Figure 1Impact of obesity and obesity-associated T2D on AQP11 expression in paired omental and subcutaneous adipose tissue samples. (a) Immunohistochemical detection of AQP11 in omental (left panels) and subcutaneous (right panels) fat depots obtained from patients with obesity (magnification, ×200; scale bar = 50 µm). Comparison of mRNA levels of AQP11 in freshly isolated adipocytes and SVFC from omental WAT from patients with obesity classified according to their degree of insulin resistance (b) as well as in human omental and subcutaneous white adipose tissue (WAT) (c). Bar graphs show the expression of AQP11 mRNA and protein in omental (d and f) and subcutaneous (e and g) WAT obtained from lean individuals, obese patients with normoglycemia (NG), impaired glucose tolerance (IGT), or type 2 diabetes (T2D). Representative blots are shown at the bottom of the histograms. * p < 0.05, ** p < 0.01 vs. mRNA expression in omental WAT or in lean subjects. a p < 0.05 vs. mRNA expression in the adipocyte fraction.

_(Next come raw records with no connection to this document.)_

(* ===== verification/Testing.v ===== *)
(** * Testing

    The test framework (code/include/rdb/testing/check.h).  What a test does to
    the rest of the program is a state of any type; a test returns or throws. *)

From S2P Require Import Prelude Decimal Format.
Open Scope Z_scope.

(** What a C++ function can throw, as far as [run_all] tells it apart. *)
Inductive exception :=
  | AssertionFailure (message : string)
  | StdException (what : string)
  | OtherException.

(** A computation over the state [W] that returns or throws. *)
Definition may_throw (W A : Type) : Type := W -> (A + exception) * W.

Definition ret {W A} (a : A) : may_throw W A := fun w => (inl a, w).
Definition throw {W A} (x : exception) : may_throw W A := fun w => (inr x, w).
Definition bind {W A B} (m : may_throw W A) (f : A -> may_throw W B) : may_throw W B :=
  fun w => match m w with (inl a, w') => f a w' | (inr x, w') => (inr x, w') end.

(** ** The checks *)

Definition location (file : string) (line : Z) : string :=
  (file ++ ":" ++ dec_signed line)%string.

(** [RDB_CHECK] of a condition, with its text and where it stands. *)
Definition rdb_check {W} (file : string) (line : Z) (text : string) (cond : may_throw W bool)
  : may_throw W unit :=
  bind cond (fun b =>
    if b then ret tt
    else throw (AssertionFailure (location file line ++ " expected true: " ++ text)%string)).

(** [RDB_CHECK_EQ], [RDB_CHECK_LT], [RDB_CHECK_GE]: both sides, left first in the
    model (C++ leaves the order of [<] and [>=] open), then the comparison. *)
Definition rdb_compare {W A} (op : string) (holds : A -> A -> bool) (file : string) (line : Z)
    (lhs_text rhs_text : string) (lhs rhs : may_throw W A) : may_throw W unit :=
  bind lhs (fun l => bind rhs (fun r =>
    if holds l r then ret tt
    else throw (AssertionFailure
                  (location file line ++ " expected " ++ lhs_text ++ " " ++ op ++ " " ++ rhs_text)%string))).

Definition rdb_check_eq {W A} (eqb : A -> A -> bool) := @rdb_compare W A "==" eqb.
Definition rdb_check_lt {W} := @rdb_compare W Z "<" Z.ltb.
Definition rdb_check_ge {W} := @rdb_compare W Z ">=" Z.geb.

(** ** [wait_for] *)

(** A list of rounds: what the clock reads, and what [pred] answers if it is asked
    then.  The last question comes when the deadline has passed.  [None]: the
    rounds end before. *)
Fixpoint wait_loop (deadline : Z) (rounds : list (Z * (bool + exception))) : option (bool + exception) :=
  match rounds with
  | [] => None
  | (now, answer) :: rounds =>
      if now <? deadline then
        match answer with
        | inl false => wait_loop deadline rounds
        | _ => Some answer
        end
      else Some answer
  end.

(** With the timeout in milliseconds and the clock read before; [None] also when
    the deadline overflows. *)
Definition wait_for (timeout start : Z) (rounds : list (Z * (bool + exception)))
  : option (bool + exception) :=
  deadline ← tp_add start (timeout * 1000000);
  wait_loop deadline rounds.

(** ** The registry and [run_all] *)

Record TestCase (W : Type) := mkTestCase { tc_name : string; tc_fn : may_throw W unit }.
Arguments mkTestCase {W}.
Arguments tc_name {W}.
Arguments tc_fn {W}.

(** [Registrar]'s constructor: the registry grows at its end. *)
Definition Registrar {W} (registry : list (TestCase W)) (name : string) (fn : may_throw W unit)
  : list (TestCase W) :=
  registry ++ [mkTestCase name fn].

Definition pass_line (name : string) : string := ("[  PASS  ] " ++ name ++ newline)%string.
Definition fail_line (name what : string) : string :=
  ("[  FAIL  ] " ++ name ++ newline ++ "           " ++ what ++ newline)%string.
Definition throw_line (name what : string) : string :=
  ("[ THROW  ] " ++ name ++ newline ++ "           " ++ what ++ newline)%string.

(** The loop over the registry: the lines printed, and the number of failures;
    [None]: an exception that is not a [std::exception] leaves [run_all]. *)
Fixpoint run_tests {W} (cases : list (TestCase W)) (failed : Z) (out : string) (w : W)
  : option Z * string * W :=
  match cases with
  | [] => (Some failed, out, w)
  | tc :: cases =>
      match tc_fn tc w with
      | (inl _, w) => run_tests cases failed (out ++ pass_line (tc_name tc))%string w
      | (inr (AssertionFailure m), w) =>
          run_tests cases (failed + 1) (out ++ fail_line (tc_name tc) m)%string w
      | (inr (StdException m), w) =>
          run_tests cases (failed + 1) (out ++ throw_line (tc_name tc) m)%string w
      | (inr OtherException, w) => (None, out, w)
      end
  end.

(** The exit code and the output; [failed] is an [int]: it counts at most
    [2 ^ 31 - 1] failures ([None] beyond). *)
Definition run_all {W} (registry : list (TestCase W)) (w : W) : option Z * string * W :=
  match run_tests registry 0 EmptyString w with
  | (Some failed, out, w) =>
      if failed <? 2 ^ 31 then
        (Some (if failed =? 0 then 0 else 1),
         (out ++ dec_unsigned (zlen registry) ++ " tests, " ++ dec_signed failed ++ " failed" ++ newline)%string, w)
      else (None, out, w)
  | (None, out, w) => (None, out, w)
  end.

(** ** Properties *)

(** What each test does when the tests before it have run. *)
Fixpoint outcomes {W} (cases : list (TestCase W)) (w : W) : list (unit + exception) :=
  match cases with
  | [] => []
  | tc :: cases => (tc_fn tc w).1 :: outcomes cases (tc_fn tc w).2
  end.

Definition fails (o : unit + exception) : bool :=
  match o with inl _ => false | inr _ => true end.

Definition escapes (o : unit + exception) : bool :=
  match o with inr OtherException => true | _ => false end.

Section properties.
Context {W : Type}.
Implicit Types (cases : list (TestCase W)) (w : W) (pred : may_throw W bool).

Lemma run_tests_exact cases failed out w :
  (run_tests cases failed out w).1.1 =
    if existsb escapes (outcomes cases w) then None
    else Some (failed + Z.of_nat (countb fails (outcomes cases w))).
Proof.
  revert failed out w. induction cases as [|tc cases IH]; intros failed out w.
  { simpl. f_equal. unfold countb. simpl. lia. }
  cbn [run_tests outcomes existsb]. rewrite countb_cons.
  destruct (tc_fn tc w) as [[u|[m|m|]] w'] eqn:E; cbn [fst snd escapes fails orb]; [..|done];
    rewrite IH; destruct (existsb _ _); (done || f_equal; lia).
Qed.

Lemma outcomes_length cases w : length (outcomes cases w) = length cases.
Proof. revert w. induction cases as [|tc cases IH]; intros w; simpl; auto. Qed.

Lemma no_fails (l : list (unit + exception)) :
  countb fails l = 0%nat <-> Forall (fun o => fails o = false) l.
Proof.
  induction l as [|o l IH]; [done|]. rewrite countb_cons, Forall_cons, <-IH.
  destruct (fails o); split; intuition lia || done.
Qed.

Lemma escape_fails (l : list (unit + exception)) :
  existsb escapes l = true -> countb fails l <> 0%nat.
Proof.
  induction l as [|[u|[m|m|]] l IH]; [done|..]; rewrite countb_cons; simpl; try lia.
  intros H. by apply IH in H.
Qed.

(** A wait answers as soon as a round is at the deadline or says yes; it says no
    only at the deadline, after every earlier question was answered no. *)
Lemma wait_loop_false deadline rounds :
  wait_loop deadline rounds = Some (inl false) ->
  exists k now, rounds !! k = Some (now, inl false) /\ deadline <= now /\
    Forall (fun r => r.1 < deadline /\ r.2 = inl false) (take k rounds).
Proof.
  induction rounds as [|[now answer] rounds IH]; [done|]. cbn [wait_loop].
  destruct (Z.ltb_spec now deadline) as [Hlt|Hge].
  - destruct answer as [[]|x]; [done| |done]. intros H.
    destruct (IH H) as (k & t & Hk & Ht & Hf). exists (S k), t. split; [done|]. split; [done|].
    simpl. by constructor.
  - intros [= ->]. exists 0%nat, now. by repeat split; [|constructor].
Qed.

Lemma wait_loop_ends deadline rounds now answer :
  (now, answer) ∈ rounds -> deadline <= now -> is_Some (wait_loop deadline rounds).
Proof.
  induction rounds as [|[t a] rounds IH]; [by intros ?%elem_of_nil|].
  intros [[= <- <-]|Hin]%elem_of_cons Hd; cbn [wait_loop].
  - rewrite (proj2 (Z.ltb_ge _ _)) by done. eauto.
  - destruct (t <? deadline); [|eauto]. destruct a as [[]|x]; eauto.
Qed.

(** The exit code is right: the program reports success exactly when every
    test of the registry, run in the order of registration, returned; a test that
    throws, whatever it throws, is never taken for one that passed. *)
Theorem run_all_exact cases w :
  zlen cases < 2 ^ 31 ->
  ((run_all cases w).1.1 = Some 0 <-> Forall (fun o => fails o = false) (outcomes cases w)) /\
  ((run_all cases w).1.1 = None <-> existsb escapes (outcomes cases w) = true).
Proof.
  intros Hlen. pose proof (run_tests_exact cases 0 EmptyString w) as Hr.
  pose proof (outcomes_length cases w) as Hl. pose proof (no_fails (outcomes cases w)) as Hz.
  pose proof (escape_fails (outcomes cases w)) as He.
  pose proof (countb_le_length fails (outcomes cases w)) as Hc.
  unfold run_all, zlen in *. destruct (run_tests _ _ _ _) as [[r out] w']. cbn [fst] in Hr. subst r.
  rewrite <-Hz. destruct (existsb _ _); cbn [fst].
  - specialize (He eq_refl). split; split; done.
  - rewrite (proj2 (Z.ltb_lt _ _)) by lia. cbn [fst].
    destruct (Z.eqb_spec (0 + Z.of_nat (countb fails (outcomes cases w))) 0); split; split; (done || lia).
Qed.

End properties.

(** Three tests, the second of which fails. *)
Definition three : list (TestCase Z) :=
  Registrar (Registrar (Registrar [] "first" (fun n => (inl tt, n + 1)))
    "second" (rdb_check "a.cpp" 12 "n > 1" (fun n => (inl (1 <? n), n))))
    "third" (rdb_check_eq Z.eqb "a.cpp" 20 "n" "1" (fun n => (inl n, n)) (ret 1)).

Example three_output :
  run_all three 0 =
    (Some 1,
     ("[  PASS  ] first" ++ newline ++ "[  FAIL  ] second" ++ newline ++
      "           a.cpp:12 expected true: n > 1" ++ newline ++ "[  PASS  ] third" ++ newline ++
      "3 tests, 1 failed" ++ newline)%string, 1).
Proof. vm_compute. reflexivity. Qed.

Lemma run_all_exact_witness :
  ((run_all three 0).1.1 = Some 0 <-> Forall (fun o => fails o = false) (outcomes three 0)) /\
  ((run_all three 0).1.1 = None <-> existsb escapes (outcomes three 0) = true).
Proof. apply (run_all_exact three 0). reflexivity. Defined.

Figure 2Characterization of AQP11 during adipocyte differentiation and lipolysis. (a) Time course of AQP11 mRNA expression during adipocyte differentiation. (b) AQP11 protein expression in differentiated adipocyte fractions corresponding to lipid droplets (LD), cytosol (C) or membranes (M); perilipin, β-actin, and calnexin were used as markers for lipid droplets, cytoplasm, or endoplasmic reticulum membrane, respectively. AQP11 mRNA expression (c) and protein redistribution (d) after 24 h treatment with isoproterenol (10 µmol/L) in human differentiated adipocytes. Gene expression in SVFC in day 0 or control adipocytes were assumed to be 1. * p < 0.05 vs. mRNA expression in omental WAT; * p < 0.05 vs. mRNA expression in SVFC in day 0 or control adipocytes.

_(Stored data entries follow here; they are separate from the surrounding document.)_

(** C2 (amended): for an entry whose language cannot be resolved, the
    load never aborts and the rows of all other entries are unaffected;
    if the entry has no language list its row is built, in place, with
    language ["Unknown"]; if it has a list (empty, or with an unknown
    first code) the entry is skipped and leaves no row. *)
Theorem load_unresolved_language
    (languages : gmap string string) (before after : list Country)
    (country : Country) :
  resolved_language languages country = None ->
  (c_languages country = None ->
     _load_country_data languages (before ++ country :: after)
     = _load_country_data languages before
       ++ [mkRecord (c_name country)
             (getattr (c_official_name country) (c_name country))
             (getattr (c_latitude country) (PyInt 0))
             (getattr (c_longitude country) (PyInt 0))
             "Unknown"]
       ++ _load_country_data languages after)
  /\ (c_languages country <> None ->
        _load_country_data languages (before ++ country :: after)
        = _load_country_data languages before
          ++ _load_country_data languages after).
Proof.
  intros Hres. rewrite load_app, load_cons. split.
  - intros Hnone. by rewrite entry_row_no_languages.
  - intros Hsome. destruct (c_languages country) as [ls|] eqn:E; [|done].
    rewrite (entry_row_languages languages country ls E), Hres. done.
Qed.

Lemma load_unresolved_language_witness :
  resolved_language Sample.urdu_only Sample.atlantis_entry = None
  /\ c_languages Sample.atlantis_entry <> None
  /\ _load_country_data Sample.urdu_only
       ([Sample.pakistan_entry] ++ Sample.atlantis_entry
          :: [Sample.aruba_entry])
     = _load_country_data Sample.urdu_only [Sample.pakistan_entry]
       ++ _load_country_data Sample.urdu_only [Sample.aruba_entry].
Proof.
  assert (Hres : resolved_language Sample.urdu_only Sample.atlantis_entry
                 = None) by (vm_compute; reflexivity).
  assert (Hls : c_languages Sample.atlantis_entry <> None) by discriminate.
  split; [exact Hres|]. split; [exact Hls|].
  exact (proj2 (load_unresolved_language Sample.urdu_only
                  [Sample.pakistan_entry] [Sample.aruba_entry]
                  Sample.atlantis_entry Hres) Hls).
Defined.
(** * yuzu: the Maxwell breakpoints panel and the install dialog

    A shallow embedding of
      - src/yuzu/debugger/graphics/graphics_breakpoints.cpp
        (BreakPointModel, GraphicsBreakPointsWidget), and
      - src/yuzu/install_dialog.cpp (InstallDialog),
    followed by the properties of the two components.

    The slots of the breakpoint model and of the widget run on the UI
    thread, one at a time; each of them is a computation over the
    objects it can reach (the shared debug context, the model's cached
    snapshot, the widget's label and button) that may also emit Qt
    signals.  They are written in a small state/log/failure monad [M].
    The install dialog is a record updated by pure functions. *)

From Stdlib Require Import ZArith String Ascii Lia.
From stdpp Require Import base option list list_numbers strings gmap.

Local Open Scope Z_scope.

(** ** The parts of Qt the two files use *)

Module Qt.

(** [Qt::CheckState]. *)
Inductive CheckState := Unchecked | PartiallyChecked | Checked.

#[global] Instance CheckState_eq_dec : EqDecision CheckState.
Proof. solve_decision. Defined.

(** [Qt::ItemFlag] values, combined with bitwise or. *)
Definition NoItemFlags : Z := 0.
Definition ItemIsSelectable : Z := 1.
Definition ItemIsDragEnabled : Z := 4.
Definition ItemIsUserCheckable : Z := 16.
Definition ItemIsEnabled : Z := 32.

(** The item data roles the model's [switch] statements name.  A role is
    an [int] in the source; [OtherRole] stands for every value that none
    of the [case] labels matches.  [Role_IsEnabled] is the model's own
    role, declared in graphics_breakpoints_p.h. *)
Inductive Role :=
| DisplayRole
| CheckStateRole
| BackgroundRole
| Role_IsEnabled
| OtherRole (n : Z).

Figure 3Proinflammatory factors TNF-α and TGF-β1 induce changes in AQP11 expression and subcellular distribution. (a) Immunocytochemical detection of AQP11 in differentiated adipocytes (day 10) under basal conditions (left panel) and after the stimulation for 24 h with TNF-α (10 ng/mL) (middle panel) or TGF-β1 (10 ng/mL) (right panel). Bar graphs show AQP11 mRNA (b and c) and protein (d and e) after 24 h treatment with different concentrations of TNF-α and TGF-β1 in differentiated omental adipocytes. Representative blots are shown at the bottom of the histograms. * p < 0.05, ** p < 0.01 vs. unstimulated cells.

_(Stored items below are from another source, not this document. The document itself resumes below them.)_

(** C10: the transformation never adds markers: no value of the table
    holds one, the callback returns at most as many as its fragment had,
    and so the repaired text has at most as many as the text. *)
Theorem repair_marker_count :
  Forall (fun entry => count_marker (snd entry) = 0%nat) replacements /\
  (forall mojibake, exists fixed,
      fix_remaining_mojibake mojibake = Ok fixed /\
      (count_marker fixed <= count_marker mojibake)%nat) /\
  (forall text, exists out,
      repair text = Ok out /\ (count_marker out <= count_marker text)%nat).
Proof.
  split; [|split].
  - apply (Forall_impl _ (P := fun entry : str * str =>
             Nat.eqb (count_marker (snd entry)) 0 = true)).
    + intros entry H; apply Nat.eqb_eq; exact H.
    + apply forallb_Forall; vm_compute; reflexivity.
  - intros m; destruct (fix_remaining_mojibake_total m) as [r Hr].
    exists r; split; [exact Hr|apply fix_remaining_mojibake_marker; exact Hr].
  - intros text; destruct (repair_with_total replacements text) as [out Hout].
    fold (repair text) in Hout.
    exists out; split; [exact Hout|].
    unfold repair, repair_with, re_sub in Hout.
    apply (sub_from_measure _ count_marker count_marker_app
             fix_remaining_mojibake_marker) in Hout.
    cbn [skipn] in Hout.
    etransitivity; [exact Hout|].
    apply (substitution_pass_measure count_marker count_marker_app).
    exact replacements_values_markerless.
Qed.

(** ** The batch loop *)

(** What [print] can always write: the digits of a number and the fixed
    words of the three lines are ASCII. *)
Lemma digits_ascii (d : Decimal.uint) : forallb is_ascii (digits d) = true.
Proof.
  induction d; cbn [digits forallb]; rewrite ?IHd; reflexivity.
Qed.

Lemma decimal_ascii (n : nat) : forallb is_ascii (decimal n) = true.
Proof.
  apply digits_ascii.
Qed.

Lemma decimal_Z_ascii (z : Z) : forallb is_ascii (decimal_Z z) = true.
Proof.
  unfold decimal_Z; destruct (Z.to_int z) as [d|d]; cbn [forallb];
    rewrite digits_ascii; reflexivity.
Qed.

Lemma stdout_encodes_ascii (stdout_extra : char -> bool) (s : str) :
  forallb is_ascii s = true -> forallb (stdout_encodes stdout_extra) s = true.
Proof.
  induction s as [|c s IH]; [reflexivity|].
  cbn [forallb]; intros H; apply andb_true_iff in H; destruct H as [Hc Hs].
  unfold stdout_encodes at 1; unfold is_ascii in Hc; rewrite Hc, (IH Hs).
  reflexivity.
Qed.

Section Printing.

Variable filesystem : Type.
Variable error : Type.
Variable str_of : error -> str.
Variable stdout_extra : char -> bool.
Variable of_exn : exn -> error.

Let encodes := forallb (stdout_encodes stdout_extra).
Let print_ := @print filesystem error str_of stdout_extra of_exn.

Figure 4Impact of AQP11 gene silencing on basal and TGF-β1-induced ER stress. Bar graphs show ATF4 and DDIT3 transcript levels in omental adipocytes after 24 h treatment with different concentrations of TGF-β1 (a and b) as well as in AQP11-silenced adipocytes after stimulation with TGF-β1 10 ng/mL for 24 h (c and d). * p < 0.05, ** p < 0.01 vs. unstimulated cells; a p < 0.05 effect of TGF-β1 treatment; b p < 0.05 effect of AQP11 gene silencing.
Figure 5(a) Under physiological conditions, AQP11 contributes to glycerol mobilization for triacylglycerol synthesis in nascent lipid droplets in the ER. (b) In obesity, the peroxiporin activity of AQP11 appears to contribute to the alleviation of ER stress induced by the increased ROS production due to mitochondrial dysfunction under lipotoxic and inflammatory conditions. Although proinflammatory factors, such as TNF-α, TGF-β1, or LPS downregulate AQP11, this superaquaporin is upregulated in obesity, suggesting that other factors are involved in AQP11 regulation in human adipocytes. ATGL, adipocyte triglyceride lipase; HSL, hormone-sensitive lipase.